🔹 Missing Values Handling in Machine Learning
Cleaning Incomplete Data for Reliable Models
Missing values occur when no data is stored for a variable in an observation. Handling them properly is important because many machine learning algorithms cannot work with missing data.
🔎 Why Missing Values Occur
- Data entry errors
- Sensor failure
- Survey non-response
- Data corruption
- Optional fields left blank
🔹 Methods to Handle Missing Values
1️⃣ Remove Missing Data (Deletion Method)
✔ A. Remove Rows (Listwise Deletion)
If only a few rows contain missing values.
Age Salary
25 50000
NaN 60000
30 55000
Remove the second row.
- ✅ Simple
- ❌ Loses data
✔ B. Remove Columns
If a column has too many missing values (e.g., 70% missing).
2️⃣ Mean / Median / Mode Imputation
Replace missing values with statistical measures.
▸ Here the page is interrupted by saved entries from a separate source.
Lemma lookup_set_true (idxs : list nat) :
  forall a j,
    set_true idxs a !! j = Some true <->
    a !! j = Some true \/ (j ∈ idxs /\ j < length a).
Proof.
  induction idxs as [|i idxs IH]; intros a j; simpl.
  - rewrite elem_of_nil. tauto.
  - rewrite IH, lookup_insert_true, length_insert, elem_of_cons. split.
    + intros [[H | [-> Hi]] | [Hj Hlt]]; auto.
    + intros [H | [[-> | Hj] Hlt]]; auto.
Qed.

Lemma np_sum_set_true (idxs : list nat) :
  forall a,
    NoDup idxs ->
    (forall i, i ∈ idxs -> a !! i = Some false) ->
    np_sum (set_true idxs a) = (np_sum a + Z.of_nat (length idxs))%Z.
Proof.
  induction idxs as [|i idxs IH]; intros a Hnd Hfalse; simpl set_true; simpl length.
  - lia.
  - apply NoDup_cons in Hnd as [Hi Hnd].
    rewrite IH; [| exact Hnd |].
    + rewrite np_sum_insert_false; [lia|]. apply Hfalse. left.
    + intros j Hj. rewrite list_lookup_insert_ne.
      * apply Hfalse. right. exact Hj.
      * intros ->. exact (Hi Hj).
Qed.

(** ** The loop over the potential adopters *)

Lemma adopt_loop_cons g c cur idx idxs h s :
  adopt_loop g c cur (idx :: idxs) h s =
  adopt_loop g c cur idxs
    (if wins g c cur s then <[idx := true]> h else h) (S s).
Proof. reflexivity. Qed.
(** ** poll: its timer *)

Lemma poll_trace_shape socks timeout fresh p rest t :
  normalize timeout = Ok t ->
  exists tr cancel,
    forallb (fun e => negb (is_timer_event e)) tr = true /\
    (cancel = [] \/ (cancel = [TimerCancel fresh] /\ 0 < t)) /\
    (poll socks timeout fresh p rest).1 =
      (if 0 <? t then [TimerStart fresh t] else []) ++ tr ++ cancel.
Proof.
  intros Hn. rewrite (poll_unfold _ _ _ _ _ _ Hn).
  pose proof (poll_loop_no_timer socks t rest None p) as Hnt.
  destruct (poll_loop socks t None p rest) as [tr o]. cbn [fst] in *.
  exists tr. destruct (Z.ltb_spec 0 t); cbn [fst].
  - destruct (exited _).
    + exists [TimerCancel fresh]. repeat split; [assumption | now right].
    + exists []. repeat split; [assumption | now left].
  - exists []. repeat split; [assumption | now left].
Qed.

(** X18. poll starts at most one timer, its own, always with a positive
    delay, the normalized timeout; and the only timer it ever cancels is one
    it has started.  With a timeout that is missing, negative or 0 it
    touches no timer at all. *)
Theorem poll_timer_discipline socks timeout fresh p rest :
  let tr := (poll socks timeout fresh p rest).1 in
  (length (List.filter is_timer_start tr) <= 1)%nat /\
  (forall x ms, TimerStart x ms ∈ tr ->
     x = fresh /\ 0 < ms /\ normalize timeout = Ok ms) /\
  (forall x, TimerCancel x ∈ tr -> exists ms, TimerStart x ms ∈ tr) /\
  (forall t, normalize timeout = Ok t -> t <= 0 ->
     forallb (fun e => negb (is_timer_event e)) tr = true).
Proof.
  cbn zeta. destruct (normalize timeout) as [t|e] eqn:Hn.
  - destruct (poll_trace_shape socks timeout fresh p rest t Hn)
      as (tr & cancel & Htr & Hcancel & ->).
    assert (Hfs : List.filter is_timer_start tr = []).
    { clear -Htr. induction tr as [|a tr IH]; [reflexivity|].
      cbn [forallb] in Htr. apply andb_prop in Htr as [Ha Htr].
      cbn [List.filter]. destruct a; try discriminate; now apply IH. }
    split; [|split; [|split]].
    + rewrite !List.filter_app, Hfs.
      destruct Hcancel as [->|[-> _]], (0 <? t); cbn; lia.
    + intros x ms Hin. apply elem_of_app in Hin as [Hin|Hin].
      * destruct (Z.ltb_spec 0 t); [|now apply elem_of_nil in Hin].
        apply list_elem_of_singleton in Hin. injection Hin as -> ->. now repeat split.
      * apply elem_of_app in Hin as [Hin|Hin].
        -- now apply (timer_event_not_in (TimerStart x ms)) in Hin.
        -- destruct Hcancel as [->|[-> _]].
           ++ now apply elem_of_nil in Hin.
           ++ apply list_elem_of_singleton in Hin. discriminate.
    + intros x Hin. apply elem_of_app in Hin as [Hin|Hin].
      * destruct (0 <? t); [|now apply elem_of_nil in Hin].
        apply list_elem_of_singleton in Hin. discriminate.
      * apply elem_of_app in Hin as [Hin|Hin].
        -- now apply (timer_event_not_in (TimerCancel x)) in Hin.
        -- destruct Hcancel as [->|[-> Hpos]].
           ++ now apply elem_of_nil in Hin.
           ++ apply list_elem_of_singleton in Hin. injection Hin as ->.
              exists t. apply elem_of_app. left.
              destruct (Z.ltb_spec 0 t); [apply list_elem_of_here | lia].
    + intros t' [= <-] Hle.
      destruct (Z.ltb_spec 0 t); [lia|].
      destruct Hcancel as [->|[_ Hpos]]; [|lia].
      cbn [app]. now rewrite app_nil_r.
  - unfold poll. rewrite Hn. cbn [fst].
    split; [cbn; lia|]. split; [|split].
    + intros x ms Hin. now apply elem_of_nil in Hin.
    + intros x Hin. now apply elem_of_nil in Hin.
    + discriminate.
Qed.
(** The rendering of an int64 reads back as that int64. *)
Lemma Sprintf_x_parse (v : Z) :
  (- 2 ^ 63 ≤ v < 2 ^ 63)%Z → Hex.parse_x (Hex.Sprintf_x v) = Some v.
Proof.
  intros Hv. unfold Hex.Sprintf_x.
  destruct (fmt_digits_64 (Z.to_N (Z.abs v)) ltac:(lia)) as (_ & Hne & Hparse).
  destruct (v <? 0)%Z eqn:E.
  - apply Z.ltb_lt in E. cbn [Hex.parse_x]. rewrite Ascii.eqb_refl.
    destruct (Hex.fmt_digits 16 (Z.to_N (Z.abs v)) EmptyString) as [| c s] eqn:Es;
      [congruence |].
    rewrite Hparse. cbn. f_equal. lia.
  - apply Z.ltb_ge in E.
    destruct (Hex.fmt_digits 16 (Z.to_N (Z.abs v)) EmptyString) as [| c s] eqn:Es;
      [congruence |].
    cbn [Hex.parse_x]. destruct (Ascii.eqb c "-") eqn:Ec.
    + apply Ascii.eqb_eq in Ec. subst c. cbn in Hparse. discriminate.
    + rewrite Hparse. cbn. f_equal. lia.
Qed.

(** ** generateRequestID, path by path *)

Lemma generateRequestID_random (w : World) :
  rand_fails w = false →
  generateRequestID w =
    (Hex.EncodeToString (rand_stream w <$> seq 0 16),
     mkWorld (clock w) (rand_fails w) (λ i, rand_stream w (16 + i)) (events w)).
Proof.
  intros H. unfold generateRequestID, mbind, M_bind, rand_Read. rewrite H. reflexivity.
Qed.

Lemma generateRequestID_fallback (w : World) :
  rand_fails w = true →
  generateRequestID w = (Hex.Sprintf_x (UnixNano (clock w)), w).
Proof.
  intros H. unfold generateRequestID, mbind, M_bind, rand_Read. rewrite H. reflexivity.
Qed.

Lemma generateRequestID_events (w : World) :
  events (generateRequestID w).2 = events w.
Proof.
  destruct (rand_fails w) eqn:E.
  - rewrite generateRequestID_fallback by exact E. reflexivity.
  - rewrite generateRequestID_random by exact E. reflexivity.
Qed.

Lemma generateRequestID_nonempty (w : World) : (generateRequestID w).1 ≠ "".
Proof.
  destruct (rand_fails w) eqn:E.
  - rewrite generateRequestID_fallback by exact E. cbn [fst].
    pose proof (Sprintf_x_length (UnixNano (clock w))) as Hl.
    intros Heq. rewrite Heq in Hl. cbn in Hl. lia.
  - rewrite generateRequestID_random by exact E. cbn [fst].
    pose proof (EncodeToString_length (rand_stream w <$> seq 0 16)) as Hl.
    rewrite length_fmap, length_seq in Hl.
    intros Heq. rewrite Heq in Hl. cbn in Hl. lia.
Qed.
(** A run that returns a score: what each provider has returned is the
    metric of the score, and the log is that of the providers in their
    order. *)
Lemma RepositoryStats_providers fuel gh ghr params log score :
  RepositoryStats fuel gh ghr params = (log, Ret (score, None)) ->
  exists l1 g1 l2 g2 l3 g3 l4 g4 orgs l5 g5 l6 g6 l7 g7 l8 g8 l9 g9 l10 g10,
    CreatedSince gh ghr = (l1, Ret (g1, Score.CreatedSince score)) /\
    UpdatedSince gh ghr = (l2, Ret (g2, Score.UpdatedSince score)) /\
    Contributors gh ghr = (l3, Ret (g3, Score.ContributorCount score)) /\
    ContributorOrgs gh fuel ghr = (l4, Ret (g4, orgs)) /\
    Score.OrgCount score = Z.of_nat (size orgs) /\
    CommitFrequency gh ghr = (l5, Ret (g5, Score.CommitFrequency score)) /\
    RecentReleases gh fuel ghr = (l6, Ret (g6, Score.RecentReleasesCount score)) /\
    ClosedIssues gh ghr = (l7, Ret (g7, Score.ClosedIssuesCount score)) /\
    UpdatedIssues gh ghr = (l8, Ret (g8, Score.UpdatedIssuesCount score)) /\
    CommentFrequency gh ghr (Score.UpdatedIssuesCount score)
    = (l9, Ret (g9, Score.CommentFrequency score)) /\
    Dependents gh ghr = (l10, Ret (g10, Score.DependentsCount score)) /\
    log = (l1 ++ l2 ++ l3 ++ l4 ++ l5 ++ l6 ++ l7 ++ l8 ++ l9 ++ l10)%list /\
    Score.Name score = Name_ (R_ ghr) /\
    Score.URL score = HTMLURL (R_ ghr) /\
    Score.Language score = Language_ (R_ ghr) /\
    Score.ScoredOn score = Format_UnixDate (Now gh).
Proof.
  unfold RepositoryStats.
  destruct (parseAdditionalParams params) as [additionalParams [err|]];
    [discriminate|].
  destruct (additional_totals additionalParams) as [tw sc].
  intros Hrun.
  apply M_bind_Ret in Hrun as (l1 & [g1 v1] & r1 & E1 & Hrun & ->).
  apply M_bind_Ret in Hrun as (l2 & [g2 v2] & r2 & E2 & Hrun & ->).
  apply M_bind_Ret in Hrun as (l3 & [g3 v3] & r3 & E3 & Hrun & ->).
  apply M_bind_Ret in Hrun as (l4 & [g4 orgs] & r4 & E4 & Hrun & ->).
  apply M_bind_Ret in Hrun as (l5 & [g5 v5] & r5 & E5 & Hrun & ->).
  apply M_bind_Ret in Hrun as (l6 & [g6 v6] & r6 & E6 & Hrun & ->).
  apply M_bind_Ret in Hrun as (l7 & [g7 v7] & r7 & E7 & Hrun & ->).
  apply M_bind_Ret in Hrun as (l8 & [g8 v8] & r8 & E8 & Hrun & ->).
  apply M_bind_Ret in Hrun as (l9 & [g9 v9] & r9 & E9 & Hrun & ->).
  apply M_bind_Ret in Hrun as (l10 & [g10 v10] & r10 & E10 & Hrun & ->).
  destruct (Error ghr) as [err|]; [discriminate|].
  rewrite M_ret_eq in Hrun. injection Hrun as <- <-.
  exists l1, g1, l2, g2, l3, g3, l4, g4, orgs, l5, g5, l6, g6, l7, g7, l8, g8,
    l9, g9, l10, g10.
  cbn [Score.CreatedSince Score.UpdatedSince Score.ContributorCount
       Score.OrgCount Score.CommitFrequency Score.RecentReleasesCount
       Score.ClosedIssuesCount Score.UpdatedIssuesCount Score.CommentFrequency
       Score.DependentsCount Score.Name Score.URL Score.Language Score.ScoredOn].
  rewrite app_nil_r. repeat split; assumption || reflexivity.
Qed.

(** X12. In every score that [RepositoryStats] returns the organisation
    count lies between 0 and 15, the name, URL and language are those of
    the repository and the date is that of the clock. *)
Theorem returned_score_identity fuel gh ghr params log score :
  RepositoryStats fuel gh ghr params = (log, Ret (score, None)) ->
  0 <= Score.OrgCount score <= 15 /\
  Score.Name score = Name_ (R_ ghr) /\
  Score.URL score = HTMLURL (R_ ghr) /\
  Score.Language score = Language_ (R_ ghr) /\
  Score.ScoredOn score = Format_UnixDate (Now gh).
Proof.
  intros Hrun.
  destruct (RepositoryStats_providers _ _ _ _ _ _ Hrun)
    as (l1 & g1 & l2 & g2 & l3 & g3 & l4 & g4 & orgs & l5 & g5 & l6 & g6 & l7 & g7
        & l8 & g8 & l9 & g9 & l10 & g10 & _ & _ & _ & E4 & Horg & _ & _ & _ & _
        & _ & _ & _ & Hname & Hurl & Hlang & Hdate).
  destruct (ContributorOrgs_outcomes _ _ _ _ _ _ E4) as [Hsize _].
  unfold TopContributorCount in Hsize. rewrite Horg.
  repeat split; try assumption; lia.
Qed.

End RunInversion.

Lemma returned_score_identity_witness :
  exists score,
    0 <= Score.OrgCount score <= 15 /\
    Score.Name score = "criticalityscore" /\
    Score.URL score = "https://github.com/engelsjk/criticalityscore" /\
    Score.Language score = "Go" /\
    Score.ScoredOn score = EmptyString.
Proof.
  destruct sample_run as [log Hrun].
  eexists.
  exact (@returned_score_identity sample_platform 1 sample_github sample_ghr
           [] log _ Hrun).
Defined.

(** ** The releases *)

Section Releases.
Context `{Platform}.
Variable gh : GitHub.

Lemma RecentReleases_fetch_pages pages :
  forall fuel page allReleases,
    release_pages gh page pages ->
    (List.length pages <= fuel)%nat ->
    RecentReleases_fetch gh fuel page allReleases
    = (page_requests page pages,
       Ret (inr (allReleases ++ List.concat (map fst pages))%list)).
Proof.
  induction pages as [|[releases resp] rest IH]; intros fuel page allReleases Hpages Hfuel.
  - destruct Hpages.
  - destruct fuel as [|fuel]; [cbn in Hfuel; lia|].
    destruct Hpages as [Hpage Hrest].
    cbn [RecentReleases_fetch page_requests map List.concat fst].
    rewrite M_bind_request, Hpage.
    destruct rest as [|next rest].
    + rewrite Hrest. change (0 =? 0) with true. cbv iota.
      rewrite M_ret_eq. cbn [fst snd List.concat]. now rewrite app_nil_r.
    + destruct Hrest as [Hnext Hrest].
      rewrite (proj2 (Z.eqb_neq _ _) Hnext).
      rewrite (IH fuel (NextPage resp) (allReleases ++ releases)%list Hrest)
        by (cbn in Hfuel |- *; lia).
      cbn [fst snd]. now rewrite <- app_assoc.
Qed.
- Mean – Numerical data, normal distribution
- Median – Numerical data with outliers
- Mode – Categorical data
Gender
Male
Female
Male
NaN
Mode = Male → Replace NaN with Male
3️⃣ Forward Fill / Backward Fill
Mostly used in time-series data.
- Forward Fill: Use previous value
- Backward Fill: Use next value
4️⃣ Interpolation
Estimate missing values based on trends (mainly for time-series).
Example: Temperature missing between 20°C and 24°C → estimate 22°C.
5️⃣ Predictive Imputation (Advanced)
Use machine learning models to predict missing values.
- K-Nearest Neighbors
- Random Forest
6️⃣ Using Constant Value
Replace missing values with:
- 0
- "Unknown"
- -1
Useful when missing itself has meaning.
🔹 When to Use What?
Situation Best Method
Few missing rows Remove rows
Many missing column Remove column
Normal distribution Mean
Outliers present Median
Categorical data Mode
Time series Forward fill / Interpolation
Large dataset Predictive imputation
📘 Simple Python Example
import pandas as pd
from sklearn.impute import SimpleImputer
data = pd.DataFrame({
'Age': [25, None, 30],
'Salary': [50000, 60000, None]
})
imputer = SimpleImputer(strategy='mean')
data_imputed = imputer.fit_transform(data)
print(data_imputed)
🔹 Important Tip (Exam / Interview)
- Check percentage of missing data
- Understand why data is missing
- Choose method based on data type